Interpretive Summary: Health traits are of significant economic importance to the dairy industry and genome-wide association studies (GWAS) provide a means to identify associated genomic variants and genes for complex traits and diseases. We report six significant associations and 20 candidate genes of cattle health. Farmers, scientist, and policy planners who need improve animal health and production based on genome-enable animal selection will benefit from this study.

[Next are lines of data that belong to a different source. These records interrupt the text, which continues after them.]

(** * Scheduling and waitlist reconciliation of the barbershop backend

    A shallow embedding of [utils/scheduleUtils.js] (slot grid, availability
    checker, availability query), of the waitlist reconciler
    [updateWaitlistForDate] of the appointments routes and of
    [sendWaitlistNotificationSMS] of the SMS service, followed by the
    properties of the specification that concern them. *)

From Stdlib Require Import ZArith List String Ascii Bool Lia.
From Stdlib Require Import DecimalString Sorted Permutation.
From stdpp Require Import gmap strings list fin_maps.
Import ListNotations.

Local Open Scope string_scope.
Local Open Scope Z_scope.

(* ================================================================== *)
(** ** JavaScript values used by the scheduling code *)
(* ================================================================== *)

Module JS.

(** The numbers the scheduling code computes with are minutes and hours
    obtained from [Number] on the fields of a time slot: integers, or NaN
    when a field is not numeric.  Integers are exact (binary64 is exact
    below 2^53). *)
Inductive num : Type :=
| Int (z : Z)
| NaN.

Definition add (a b : num) : num :=
  match a, b with
  | Int x, Int y => Int (x + y)
  | _, _ => NaN
  end.

Definition mul (a b : num) : num :=
  match a, b with
  | Int x, Int y => Int (x * y)
  | _, _ => NaN
  end.

(** Every comparison with NaN is false. *)
Definition lt (a b : num) : bool :=
  match a, b with
  | Int x, Int y => x <? y
  | _, _ => false
  end.

Definition le (a b : num) : bool :=
  match a, b with
  | Int x, Int y => x <=? y
  | _, _ => false
  end.

Definition gt (a b : num) : bool := lt b a.
Definition ge (a b : num) : bool := le b a.

(** [s.split(sep)] for a one-character separator: the pieces between the
    occurrences of [sep]; always at least one piece. *)
Fixpoint split (sep : ascii) (s : string) : list string :=
  match s with
  | EmptyString => [EmptyString]
  | String c rest =>
      if Ascii.eqb c sep then EmptyString :: split sep rest
      else match split sep rest with
           | [] => [String c EmptyString]
           | piece :: pieces => String c piece :: pieces
           end
  end.

Definition digit (c : ascii) : option Z :=
  let n := Z.of_nat (nat_of_ascii c) in
  if (48 <=? n) && (n <=? 57) then Some (n - 48) else None.

(** Value of a string of decimal digits, most significant first. *)
Fixpoint digits (acc : Z) (s : string) : option Z :=
  match s with
  | EmptyString => Some acc
  | String c rest =>
      match digit c with
      | Some d => digits (10 * acc + d) rest
      | None => None
      end
  end.

Definition unsignedDigits (s : string) : num :=
  match s with
  | EmptyString => NaN
  | _ => match digits 0 s with Some z => Int z | None => NaN end
  end.

(** [Number(s)] on the strings the scheduling code meets: the empty
    string is 0, an optionally signed string of decimal digits is that
    integer, a string that is not numeric is NaN.  Fractions, exponents,
    radix prefixes, [Infinity] and surrounding white space are outside
    this fragment and fall under NaN here. *)
Definition Number (s : string) : num :=
  match s with
  | EmptyString => Int 0
  | String "+"%char rest => unsignedDigits rest
  | String "-"%char rest =>
      match unsignedDigits rest with
      | Int z => Int (- z)
      | NaN => NaN
      end
  | _ => unsignedDigits s
  end.

(** [n.toString()] for an integer. *)
Definition toString (z : Z) : string :=
  NilZero.string_of_int (Z.to_int z).

Fixpoint repeatChar (n : nat) (c : ascii) : string :=
  match n with
  | O => EmptyString
  | S n' => String c (repeatChar n' c)
  end.

(** [s.padStart(len, c)] for a one-character filler. *)
Definition padStart (len : nat) (c : ascii) (s : string) : string :=
  repeatChar (len - String.length s) c ++ s.

(** [arr.includes(x)] on an array of strings. *)
Definition includes (arr : list string) (x : string) : bool :=
  existsb (String.eqb x) arr.

(** Reading [arr[i]] into arithmetic: a missing element is [undefined],
    which every arithmetic operation and comparison turns into NaN. *)
Definition at_ (arr : list num) (i : nat) : num := nth i arr NaN.

(** [a === b] on numbers: NaN is not equal to anything, itself included. *)
Definition strictEq (a b : num) : bool :=
  match a, b with
  | Int x, Int y => x =? y
  | _, _ => false
  end.

(** [date.getDay()] for a Date of time value [t], milliseconds since the
    epoch, NaN for an Invalid Date; the local time zone of the process is
    taken as UTC.  0 is Sunday; 1 January 1970 was a Thursday. *)
Definition getDay (t : num) : num :=
  match t with
  | Int ms => Int (Z.modulo (ms / 86400000 + 4) 7)
  | NaN => NaN
  end.

End JS.

Declare Scope js_scope.
Delimit Scope js_scope with js.
Infix "+" := JS.add : js_scope.
Infix "*" := JS.mul : js_scope.
Infix "<?" := JS.lt : js_scope.
Infix "<=?" := JS.le : js_scope.
Infix ">?" := JS.gt : js_scope.
Infix ">=?" := JS.ge : js_scope.
Coercion JS.Int : Z >-> JS.num.

(* ================================================================== *)
(** ** utils/scheduleUtils.js *)
(* ================================================================== *)

Module scheduleUtils.

Record BusinessHours : Type := { start : Z; end_ : Z }.

Definition BUSINESS_HOURS : BusinessHours := {| start := 9; end_ := 18 |}.

Definition TIME_SLOT_INTERVAL : Z := 30.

Technical Abstract: Background: Health traits are of significant economic importance to the dairy industry due to their effects on milk production and associated treatment costs. Genome-wide association studies (GWAS) provide a means to identify associated genomic variants and thus reveal insights into the genetic architecture of complex traits and diseases. The objective of this study is to investigate the genetic basis of seven health traits in dairy cattle and to explore the potential candidate genes of cattle health using GWAS, fine mapping, and analyses of multi-tissue transcriptome data. Results: We studied cow livability and six disease traits, mastitis, ketosis, hypocalcemia, displaced abomasum, metritis, and retained placenta, using de-regressed breeding values and over three million imputed sequence variants. After data edits and filtering on reliability, we included 11,880 to 14,699 Holstein bulls across the seven traits. GWAS was performed using a mixed-model association test, and a Bayesian fine-mapping procedure was conducted to calculate a posterior probability of causality to each variant and gene in the candidate regions. The GWAS results detected a total of eight genome-wide significant associations for three traits, cow livability, ketosis, and hypocalcemia, including the bovine MHC region associated with livability. Fine-mapping of associated regions identified 20 candidate genes with the highest posterior probabilities of causality for cattle health. Combined with transcriptome data across multiple tissues in cattle, we further exploited these candidate genes to identify specific expression patterns in disease-related tissues and relevant biological explanations such as the expression of GC in liver and association with mastitis as well as the CCDC88C expression in CD8 cells and association with cow livability. Conclusions: Collectively, our analyses report six significant associations and 20 candidate genes of cattle health. Integrating with multi-tissue transcriptome data, our results provide useful information for future functional studies and better understanding of the biological relationship between genetics and disease susceptibility in cattle.